## [TASK BRIEF]
Give the data again exactly as it appears.

-- DATA TO PROCESS follows --

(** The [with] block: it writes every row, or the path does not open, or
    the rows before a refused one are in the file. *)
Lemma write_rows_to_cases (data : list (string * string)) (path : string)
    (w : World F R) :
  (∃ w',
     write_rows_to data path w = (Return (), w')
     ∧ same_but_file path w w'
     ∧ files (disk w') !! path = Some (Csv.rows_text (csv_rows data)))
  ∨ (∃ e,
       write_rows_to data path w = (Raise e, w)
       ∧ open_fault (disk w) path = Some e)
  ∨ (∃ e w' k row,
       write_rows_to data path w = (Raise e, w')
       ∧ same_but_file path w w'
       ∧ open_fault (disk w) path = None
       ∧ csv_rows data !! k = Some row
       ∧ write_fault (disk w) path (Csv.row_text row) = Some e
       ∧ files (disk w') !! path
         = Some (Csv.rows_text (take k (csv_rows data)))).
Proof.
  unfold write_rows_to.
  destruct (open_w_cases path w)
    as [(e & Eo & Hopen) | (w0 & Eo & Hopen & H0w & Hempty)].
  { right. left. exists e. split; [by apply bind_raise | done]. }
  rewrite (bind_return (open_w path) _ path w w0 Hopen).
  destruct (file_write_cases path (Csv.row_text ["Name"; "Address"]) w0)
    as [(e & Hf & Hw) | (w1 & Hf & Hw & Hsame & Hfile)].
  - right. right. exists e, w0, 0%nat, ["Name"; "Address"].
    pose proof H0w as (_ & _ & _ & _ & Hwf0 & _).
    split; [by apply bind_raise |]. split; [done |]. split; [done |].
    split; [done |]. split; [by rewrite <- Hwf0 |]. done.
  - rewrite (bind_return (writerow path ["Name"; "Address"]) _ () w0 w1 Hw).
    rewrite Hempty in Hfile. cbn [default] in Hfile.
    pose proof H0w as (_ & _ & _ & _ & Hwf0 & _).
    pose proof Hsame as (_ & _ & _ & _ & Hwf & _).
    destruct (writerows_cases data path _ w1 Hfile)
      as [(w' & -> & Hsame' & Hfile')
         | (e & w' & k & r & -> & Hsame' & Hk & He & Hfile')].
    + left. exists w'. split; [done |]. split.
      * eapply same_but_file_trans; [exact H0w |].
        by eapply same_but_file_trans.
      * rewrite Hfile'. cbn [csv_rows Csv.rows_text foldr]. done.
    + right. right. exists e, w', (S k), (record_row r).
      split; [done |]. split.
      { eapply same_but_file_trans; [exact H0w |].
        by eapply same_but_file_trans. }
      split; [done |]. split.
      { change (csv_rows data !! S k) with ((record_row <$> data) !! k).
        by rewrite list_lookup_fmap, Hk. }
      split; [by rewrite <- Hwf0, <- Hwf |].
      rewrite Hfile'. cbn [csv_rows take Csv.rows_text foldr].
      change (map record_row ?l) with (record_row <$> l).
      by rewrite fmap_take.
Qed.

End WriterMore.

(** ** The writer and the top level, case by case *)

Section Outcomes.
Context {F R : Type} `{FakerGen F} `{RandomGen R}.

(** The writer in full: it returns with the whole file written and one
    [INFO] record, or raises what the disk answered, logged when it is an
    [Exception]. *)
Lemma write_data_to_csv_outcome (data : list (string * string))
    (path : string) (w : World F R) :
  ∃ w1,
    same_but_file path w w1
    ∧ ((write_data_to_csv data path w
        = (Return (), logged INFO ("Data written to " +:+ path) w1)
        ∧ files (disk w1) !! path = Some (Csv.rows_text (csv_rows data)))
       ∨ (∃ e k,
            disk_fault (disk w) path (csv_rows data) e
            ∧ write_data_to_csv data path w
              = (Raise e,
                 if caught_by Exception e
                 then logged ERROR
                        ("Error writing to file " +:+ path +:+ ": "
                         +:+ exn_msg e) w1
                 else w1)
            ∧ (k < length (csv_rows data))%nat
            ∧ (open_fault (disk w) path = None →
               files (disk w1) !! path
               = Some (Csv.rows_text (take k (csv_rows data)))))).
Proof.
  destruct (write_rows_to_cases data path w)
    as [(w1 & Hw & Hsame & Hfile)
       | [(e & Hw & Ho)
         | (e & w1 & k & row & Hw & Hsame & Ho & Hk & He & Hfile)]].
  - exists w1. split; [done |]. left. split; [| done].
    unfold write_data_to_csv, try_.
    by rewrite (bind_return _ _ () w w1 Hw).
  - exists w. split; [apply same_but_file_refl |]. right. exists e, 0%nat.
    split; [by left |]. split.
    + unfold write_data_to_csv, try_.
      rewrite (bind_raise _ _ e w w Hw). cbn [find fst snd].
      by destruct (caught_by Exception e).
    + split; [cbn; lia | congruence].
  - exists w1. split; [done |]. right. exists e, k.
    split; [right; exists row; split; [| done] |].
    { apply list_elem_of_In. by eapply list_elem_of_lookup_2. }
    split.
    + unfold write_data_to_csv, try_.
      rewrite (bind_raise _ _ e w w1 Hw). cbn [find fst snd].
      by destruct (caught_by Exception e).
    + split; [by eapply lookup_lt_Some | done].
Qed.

-- DATA TO PROCESS concluded --

## [SOLUTION FOR THIS TASK]
(** The [with] block: it writes every row, or the path does not open, or
    the rows before a refused one are in the file. *)
Lemma write_rows_to_cases (data : list (string * string)) (path : string)
    (w : World F R) :
  (∃ w',
     write_rows_to data path w = (Return (), w')
     ∧ same_but_file path w w'
     ∧ files (disk w') !! path = Some (Csv.rows_text (csv_rows data)))
  ∨ (∃ e,
       write_rows_to data path w = (Raise e, w)
       ∧ open_fault (disk w) path = Some e)
  ∨ (∃ e w' k row,
       write_rows_to data path w = (Raise e, w')
       ∧ same_but_file path w w'
       ∧ open_fault (disk w) path = None
       ∧ csv_rows data !! k = Some row
       ∧ write_fault (disk w) path (Csv.row_text row) = Some e
       ∧ files (disk w') !! path
         = Some (Csv.rows_text (take k (csv_rows data)))).
Proof.
  unfold write_rows_to.
  destruct (open_w_cases path w)
    as [(e & Eo & Hopen) | (w0 & Eo & Hopen & H0w & Hempty)].
  { right. left. exists e. split; [by apply bind_raise | done]. }
  rewrite (bind_return (open_w path) _ path w w0 Hopen).
  destruct (file_write_cases path (Csv.row_text ["Name"; "Address"]) w0)
    as [(e & Hf & Hw) | (w1 & Hf & Hw & Hsame & Hfile)].
  - right. right. exists e, w0, 0%nat, ["Name"; "Address"].
    pose proof H0w as (_ & _ & _ & _ & Hwf0 & _).
    split; [by apply bind_raise |]. split; [done |]. split; [done |].
    split; [done |]. split; [by rewrite <- Hwf0 |]. done.
  - rewrite (bind_return (writerow path ["Name"; "Address"]) _ () w0 w1 Hw).
    rewrite Hempty in Hfile. cbn [default] in Hfile.
    pose proof H0w as (_ & _ & _ & _ & Hwf0 & _).
    pose proof Hsame as (_ & _ & _ & _ & Hwf & _).
    destruct (writerows_cases data path _ w1 Hfile)
      as [(w' & -> & Hsame' & Hfile')
         | (e & w' & k & r & -> & Hsame' & Hk & He & Hfile')].
    + left. exists w'. split; [done |]. split.
      * eapply same_but_file_trans; [exact H0w |].
        by eapply same_but_file_trans.
      * rewrite Hfile'. cbn [csv_rows Csv.rows_text foldr]. done.
    + right. right. exists e, w', (S k), (record_row r).
      split; [done |]. split.
      { eapply same_but_file_trans; [exact H0w |].
        by eapply same_but_file_trans. }
      split; [done |]. split.
      { change (csv_rows data !! S k) with ((record_row <$> data) !! k).
        by rewrite list_lookup_fmap, Hk. }
      split; [by rewrite <- Hwf0, <- Hwf |].
      rewrite Hfile'. cbn [csv_rows take Csv.rows_text foldr].
      change (map record_row ?l) with (record_row <$> l).
      by rewrite fmap_take.
Qed.

End WriterMore.

(** ** The writer and the top level, case by case *)

Section Outcomes.
Context {F R : Type} `{FakerGen F} `{RandomGen R}.

(** The writer in full: it returns with the whole file written and one
    [INFO] record, or raises what the disk answered, logged when it is an
    [Exception]. *)
Lemma write_data_to_csv_outcome (data : list (string * string))
    (path : string) (w : World F R) :
  ∃ w1,
    same_but_file path w w1
    ∧ ((write_data_to_csv data path w
        = (Return (), logged INFO ("Data written to " +:+ path) w1)
        ∧ files (disk w1) !! path = Some (Csv.rows_text (csv_rows data)))
       ∨ (∃ e k,
            disk_fault (disk w) path (csv_rows data) e
            ∧ write_data_to_csv data path w
              = (Raise e,
                 if caught_by Exception e
                 then logged ERROR
                        ("Error writing to file " +:+ path +:+ ": "
                         +:+ exn_msg e) w1
                 else w1)
            ∧ (k < length (csv_rows data))%nat
            ∧ (open_fault (disk w) path = None →
               files (disk w1) !! path
               = Some (Csv.rows_text (take k (csv_rows data)))))).
Proof.
  destruct (write_rows_to_cases data path w)
    as [(w1 & Hw & Hsame & Hfile)
       | [(e & Hw & Ho)
         | (e & w1 & k & row & Hw & Hsame & Ho & Hk & He & Hfile)]].
  - exists w1. split; [done |]. left. split; [| done].
    unfold write_data_to_csv, try_.
    by rewrite (bind_return _ _ () w w1 Hw).
  - exists w. split; [apply same_but_file_refl |]. right. exists e, 0%nat.
    split; [by left |]. split.
    + unfold write_data_to_csv, try_.
      rewrite (bind_raise _ _ e w w Hw). cbn [find fst snd].
      by destruct (caught_by Exception e).
    + split; [cbn; lia | congruence].
  - exists w1. split; [done |]. right. exists e, k.
    split; [right; exists row; split; [| done] |].
    { apply list_elem_of_In. by eapply list_elem_of_lookup_2. }
    split.
    + unfold write_data_to_csv, try_.
      rewrite (bind_raise _ _ e w w1 Hw). cbn [find fst snd].
      by destruct (caught_by Exception e).
    + split; [by eapply lookup_lt_Some | done].
Qed.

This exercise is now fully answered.